After the 10ish second wash, the wet leaves smell musty and sweet. Like fish oil capsules. I After I pour the wash out, I smell the leaves and theres a little, cinnamon, caramel sweetness that mixes with the smell of wet hay. There’s a musty but clean air to it. This is very hard to wrap my head around and describe all the things going on.

The tea is a deep amber, to the point of being a thick ruby but clean. Its like watered down table wine, if that makes any sense, or the blood that comes from a piece of cooked red meat. That’s not to make it sound gross at all, its just the color I think of. It looks intimidating.

1st: Weird. I thought this would be thicker. It has a very, very light mouthfeel. Leaves a mineral stamp on my tongue and coats my mouth quietly. Slight bitterness. Still old book pages though, and I love it.

2nd: Mineral and light mouthfeel dominates but the lingering aftertaste is different now. Its cottony, fluffy and soft. Its like theres a smile inside my mouth.
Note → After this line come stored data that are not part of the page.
Lemma commit_inv env :
  ∃ s' ws V', commit env s = Done tt s' env ∧ lframe s s' ∧ log_inv p s' V' [] ∅ ∧
    k_disk s' = put_all (k_disk s) ws ∧ l_start (k_log s') = st ∧ l_size (k_log s') = sz ∧
    (∀ c, home nb st sz c → V' c = V c) ∧ crash_safe nb st sz (k_disk s) V ws.
Proof.
  pose proof I as [A B L ND Hh Hf Hd [Hs1 Hs2]]. rewrite Hnb, Hst, Hsz in *.
  pose proof (λ c Hc, bufs_clean B c Hc) as Hclean. setoid_rewrite elem_of_list_to_set in Hclean.
  destruct (decide (bl = [])) as [Ebl|Hbl].
  { exists s, [], V. subst bl. split_and!; try done.
    - unfold commit. rewrite bind_gets, (lg_n _ _ _ _ L). by unfold when, ret.
    - intros w [k Hk]. symmetry in Hk. apply app_nil in Hk as [-> ->]. simpl.
      destruct Hd. split; [by apply empty_hdr_ok|]. split; [done|]. left. by rewrite recovered_empty. }
  destruct (commit_spec p nb st sz bl A Hh Hf env s (k_disk s) V) as
    (s' & h1 & h0 & E & H1 & H2 & H3 & H4 & H5 & B' & L' & F); try done.
  { rewrite Hclean; [apply Hd|]. eapply st_notin_bl; [done|done]. }
  assert (H1home : home nb st sz 1).
  { pose proof (la_start _ _ _ A). pose proof (start_lt _ _ _ A). split; lia. }
  assert (Hone : ∀ w, w `prefix_of` commit_writes st bl V h1 h0 →
      disk_get (put_all (k_disk s) w) 1 = disk_get (k_disk s) 1).
  { intros w [k Ew]. rewrite disk_get_put_all, upd_all_notin; [done|]. intros Hw.
    apply (commit_writes_fst h1 h0 1 H1home Hs2). rewrite Ew, fmap_app, elem_of_app. by left. }
  exists s', (commit_writes st bl V h1 h0), (upd_all V (commit_writes st bl V h1 h0)).
  pose proof (bs_disk B') as Edk. rewrite (lg_start _ _ _ _ L'), (lg_size _ _ _ _ L').
  split_and!; [done|done| |done|done|done|apply upd_commit_writes|].
  - assert (Est : disk_get (put_all (k_disk s) (commit_writes st bl V h1 h0)) st = h0).
    { rewrite disk_get_put_all. unfold commit_writes. rewrite app_comm_cons, app_assoc, upd_all_app.
      apply fn_lookup_insert. }
    split; rewrite ?(lg_start _ _ _ _ L'), ?(lg_size _ _ _ _ L'), ?(lframe_size _ _ F), ?Hnb, ?Edk, ?Est; try done.
    + apply NoDup_nil_2. + simpl. pose proof (la_size _ _ _ A). lia.
    + rewrite Hone by done. split; [done|apply not_elem_of_nil].
  - intros w Hw. destruct (commit_prefix nb st sz bl (k_disk s) V h1 h0 A Hh Hf Hd Hclean) with (3 := Hw)
      as [O R]; [done|done|]. split_and!; [done|by apply Hone|done].
Qed.
End commit_inv.
Lemma get_addr_ind s V bl :
  file_state p s V bl i (S (S k)) →
  get_addr 12 s env s = Panic "balloc: out of blocks" ∧ nfree V (k_sb s) = 0%nat ∧ ind_addr (get_inode s i) = 0 ∨
  ∃ a s' V' bl', get_addr 12 s env s = Done a s' env ∧ bmap_post p i k s V s' V' bl' ∧
    ind_addr (get_inode s' i) = a ∧ a ≠ 0 ∧
    (∀ b, 0 ≤ b < MAXFILE → addr V' (get_inode s' i) b = addr V (get_inode s i) b) ∧
    nfree V (k_sb s) = (nfree V' (k_sb s) + if decide (ind_addr (get_inode s i) = 0%Z) then 1 else 0)%nat.
Proof.
  intros S. pose proof S as [L M Fi Dv Ix Rm].
  destruct (decide (ind_addr (get_inode s i) = 0)) as [E0|E0].
  2:{ right. destruct (get_addr_have s V bl 12 S E0) as [E P].
      eexists _, s, V, bl. split; [exact E|]. split; [exact P|]. split_and!; [done..|lia]. }
  unfold get_addr. fold (ind_addr (get_inode s i)). rewrite E0, Dv. simpl.
  destruct (balloc_file env k L M (clear_empty s V) Rm) as [[E E0f]|(r & s1 & V1 & bl1 & E & I1 & F1 & R1 & A)].
  { left. by rewrite (bind_panic _ _ _ _ _ E). }
  right. rewrite (bind_done _ _ _ _ _ _ _ E). unfold set_addr, upd_inode. rewrite bind_modify.
  pose proof (ao_data _ _ _ _ A) as Dr. pose proof (ao_count _ _ _ _ A) as Cr. assert (Hr : 1 < r) by apply Dr.
  set (ip' := (get_inode s i) <| i_addrs ::= insert 12%nat r |>).
  assert (Hadd : ∀ b, 0 ≤ b < MAXFILE → addr V1 ip' b = addr V (get_inode s i) b).
  { intros b Hbb. unfold ip'. rewrite addr_new_ind; [|apply Fi|done|lia|apply A|done].
    apply (addr_keeps s V V1 _ (ao_keeps _ _ _ _ A) Fi). }
  assert (Hi' : ind_addr ip' = r).
  { unfold ind_addr. simpl. rewrite list_lookup_total_insert_eq; [done|]. rewrite (fo_len Fi). lia. }
  assert (Fo : file_ok s V1 ip').
  { split; rewrite ?Hi'.
    - simpl. rewrite length_insert. apply Fi.
    - done.
    - intros b Hbb. rewrite Hadd by done. intros Ha. by apply (ao_keeps _ _ _ _ A), Fi.
    - intros b b' Hbb Hbb'. rewrite !Hadd by done. by apply Fi.
    - intros b Hbb _. rewrite Hadd by done. eapply addr_neq; [done|apply A|lia|done]. }
  destruct (set_addr_post p s V bl i k s1 V1 bl1 r 12 S I1 F1 R1 A Fo) as [P Eg].
  - intros b Hbb. fold ip'. unfold fblock. rewrite Hadd by done.
    destruct (addr V (get_inode s i) b =? 0) eqn:E1; [done|]. apply Z.eqb_neq in E1.
    by apply (ao_keeps _ _ _ _ A), Fi.
  - fold ip'. intros a [Ha [->|(b & Hbb & ->)]]; [by right|left].
    rewrite Hadd in Ha |- * by done. split; [done|]. right. by exists b.
  - intros b Hbb. fold ip'. by rewrite Hadd.
  - eexists r, _, V1, bl1. split; [reflexivity|]. split; [exact P|]. rewrite Eg. split_and!; [done|lia|exact Hadd|lia].
Qed.

(** The second half of the indirect case: find or add the entry of [bn] in
    the indirect block. *)
Definition ind_entry (bn a : Z) (dev : Z) : KM Z :=
  bp <- bread dev a ;;
  d <- gets (λ s, b_data (get_buf s bp)) ;;
  let addr := ldn 4 d (Z.to_nat (4 * bn)) in
  addr <- (if addr =? 0 then
             addr <- balloc dev ;;
             (upd_buf bp (λ q, q <| b_data ::= λ d, stn 4 d (Z.to_nat (4 * bn)) addr |>) ;;
              log_write bp) ;;
             ret addr
           else ret addr) ;;
  brelse bp ;;
  ret addr.

Lemma clear_ind s V a j : data_block s V a → clear_of_map s V (<[a := j]> ∅).
Proof.
  intros D b Hb. split.
  - rewrite lookup_insert_ne; [done|]. intros ->. apply (db_map _ _ _ D). by exists b.
  - intros Hu. rewrite lookup_insert_ne; [done|]. intros ->. pose proof (db_used _ _ _ D). congruence.
Qed.

Lemma bmap_post_same s V s' bl' :
  log_inv p s' V bl' ∅ → tframe s s' → room s' bl' ∅ k →
  bitmap_ok s V → file_ok s V (get_inode s i) → i_dev (get_inode s i) = ROOTDEV →
  (i < length (k_icache s))%nat → bmap_post p i k s V s' V bl'.
Proof.
  intros I F R M Fo Dv Ix. pose proof (lframe_icache _ _ (tf_frame _ _ F)) as Ei.
  assert (Eg : get_inode s' i = get_inode s i) by (unfold get_inode; by rewrite Ei).
  pose proof (tframe_geom _ _ F) as G.
  unfold bmap_post. rewrite Eg. split_and!; [|by apply tframe_iframe| |done|apply grows_refl].
  - split; rewrite ?Eg; [done|by apply (bitmap_ok_geom s)|by apply (file_ok_geom s)|done|by rewrite Ei|done].
  - exists (i_addrs (get_inode s i)). rewrite Ei. symmetry.
    rewrite (alter_ext_total _ id); [by apply list_alter_id|]. unfold get_inode. by destruct (_ !!! i).
Qed.

(** The new entry is stored in the indirect block, still held. *)
Lemma ind_store s V s1 V1 bl1 r j bn (ip := get_inode s i) (a := ind_addr ip)
    (off := Z.to_nat (4 * (bn - NDIRECT))) (V2 := <[a := stn 4 (V1 a) off r]> V1) :
  file_ok s V ip → a ≠ 0 → NDIRECT ≤ bn < MAXFILE → addr V ip bn = 0 → k_disksize s < 2 ^ 31 →
  log_inv p s1 V1 bl1 (<[a := j]> ∅) → tframe s s1 → room s1 bl1 (<[a := j]> ∅) (S k) →
  alloc_ok s V V1 r → (i < length (k_icache s))%nat → i_dev ip = ROOTDEV →
  ∃ s', ((upd_buf j (λ q, q <| b_data ::= λ d, stn 4 d off r |>) ;; log_write j) ;; brelse j) env s1
      = Done tt s' env ∧
    bmap_post p i k s V s' V2 (add_block a bl1) ∧ addr V2 ip bn = r ∧ get_inode s' i = ip ∧ added V ip V2 ip bn ∧
    nfree V2 (k_sb s) = nfree V1 (k_sb s).
Proof.
  intros Fo Ha Hb H0 Hds I1 F1 R1 A Ix Dv. pose proof (fo_ind Fo Ha) as Da.
  destruct (ao_keeps _ _ _ _ A _ Da) as [Ea Da1]. fold a in Ea, Da, Da1.
  destruct (log_modify_spec a j I1 (λ d, stn 4 d off r) env k) as (s2 & E2 & I2 & F2 & R2);
    [done|apply (tframe_home _ _ _ F1), Da|pose proof (db_one _ _ _ Da); lia| |].
  { destruct R1 as [R11 R12 R13]. split; [done| |done]. rewrite map_size_insert_None in R12 by done.
    rewrite map_size_empty in R12 |- *. lia. }
  exists s2. split; [exact E2|]. clear E2. fold V2 in I2.
  assert (F : tframe s s2) by (by etransitivity).
  pose proof (ao_data _ _ _ _ A) as Dr. assert (Hr : is_u32 r).
  { destruct Dr as [[? ?] _ [? _] ? _ _]. split; lia. }
  assert (Har : a ≠ r) by (eapply ind_neq; [done|apply A|destruct Dr; lia]).
  assert (Hadd : ∀ b, 0 ≤ b < MAXFILE → addr V2 ip b = if decide (b = bn) then r else addr V ip b).
  { intros b Hbb. unfold V2, a, off. rewrite addr_indirect; [|done|apply Da1|done|done|done].
    case_decide; [done|]. apply (addr_keeps s V V1 _ (ao_keeps _ _ _ _ A) Fo). }
  destruct (data_store s V1 a (stn 4 (V1 a) off r) Da1) as [Em Hds2]; [by rewrite length_stn; apply Da1|].
  fold V2 in Em, Hds2.
  assert (Hdat : ∀ c, data_block s V1 c → data_block s V2 c ∧ (c ≠ a → V2 c = V1 c)).
  { intros c Dc. split; [auto|]. intros. unfold V2. by rewrite fn_lookup_insert_ne. }
  assert (Fo2 : file_ok s V2 ip) by (apply (file_ok_add s V V1 V2 ip ip bn r Fo A); [apply Fo|done|done|done]).
  assert (M2 : bitmap_ok s V2) by (apply (bitmap_ok_ext s V1); [done|apply A]).
  pose proof (lframe_icache _ _ (tf_frame _ _ F)) as Ei.
  assert (Eg : get_inode s2 i = ip) by (unfold ip, get_inode; by rewrite Ei).
  pose proof (bmap_post_same s V2 s2 (add_block a bl1) I2 F R2 M2 Fo2 Dv Ix) as (P1 & P2 & P3 & _ & _).
  assert (Hbm : 0 ≤ bn < MAXFILE) by (change NDIRECT with 12 in Hb; lia).
  split; [|split; [by rewrite Hadd, decide_True|split; [done|]]].
  2:{ split; [split|].
      - rewrite Hadd, decide_True by done. pose proof (db_one _ _ _ Dr). lia.
      - intros b Hbb Hne. by rewrite Hadd, decide_False.
      - split; [done|]. by intros [? _].
      - apply nfree_ext. intros c Hc. by apply (used_ext s). }
  unfold bmap_post. rewrite Eg. split_and!; [exact P1|exact P2|exact P3|..].
  - intros b Hbb. by apply (fblock_add s V V1 V2 ip ip bn r Fo A); [apply Fo|..].
  - split.
    + intros c Dc. destruct (ao_keeps _ _ _ _ A _ Dc) as [E1 D1]. destruct (Hdat c D1) as [D2 E2].
      split; [done|]. intros N. rewrite E2; [done|]. intros ->. apply N. split; [done|]. by left.
    + intros c [Hc [->|(b & Hbb & ->)]]; [left; split; [done|by left]|].
      rewrite Hadd in Hc |- * by done. case_decide.
      * right. intros D. by apply (ao_new _ _ _ _ A r D).
      * left. split; [done|]. right. by exists b.
    + intros b Hbb. rewrite Hadd by done. case_decide; [|done]. pose proof (db_one _ _ _ Dr). lia.
Qed.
3rd: Sweeter now, less rock-like. This is my favorite infusion yet. There’s a quiet bean-like taste that is so subtle it might not even exist but its there. I’m not getting the caramel taste that others get but there is a richness to the aftertaste that compliments the faint mineral thing on my tongue.

Not bad for my first Pu’er. I was scared. Thought I’d be drinking dirt water or moss extract. How wrong I was. I’m very surprised and very happy to say that I have tried this style of tea and want to and will try more.

My head feels pretty good, too. Maybe I’m not “tea drunk”, or “cha zui”, but I do feel different, a little “heady” after drinking three cups of this. I feel good.

This is why tea matters to me. It brings me back up when I’m down. Finds me when I’m lost. Sits quietly with me when I’m alone.

Time will take care of these feelings. I won’t dwell or sulk for long.

Besides, life is what you make it. And I believe I will make a cup of tea. :)

190 °F / 87 °C 2 min, 0 sec

Sorry to hear you lost your dog!


If I had a tea to choose for such a sad occasion, one that requires time and deep thought…it would be puerh. The matching of earth and best friend in an organic way is comforting. How to explain this isn’t possible. You have to experience it, and you did so. Keep drinking your puerh for comfort, remembering the joy of such a grand friend who is eternally loved by you and will always give love in return.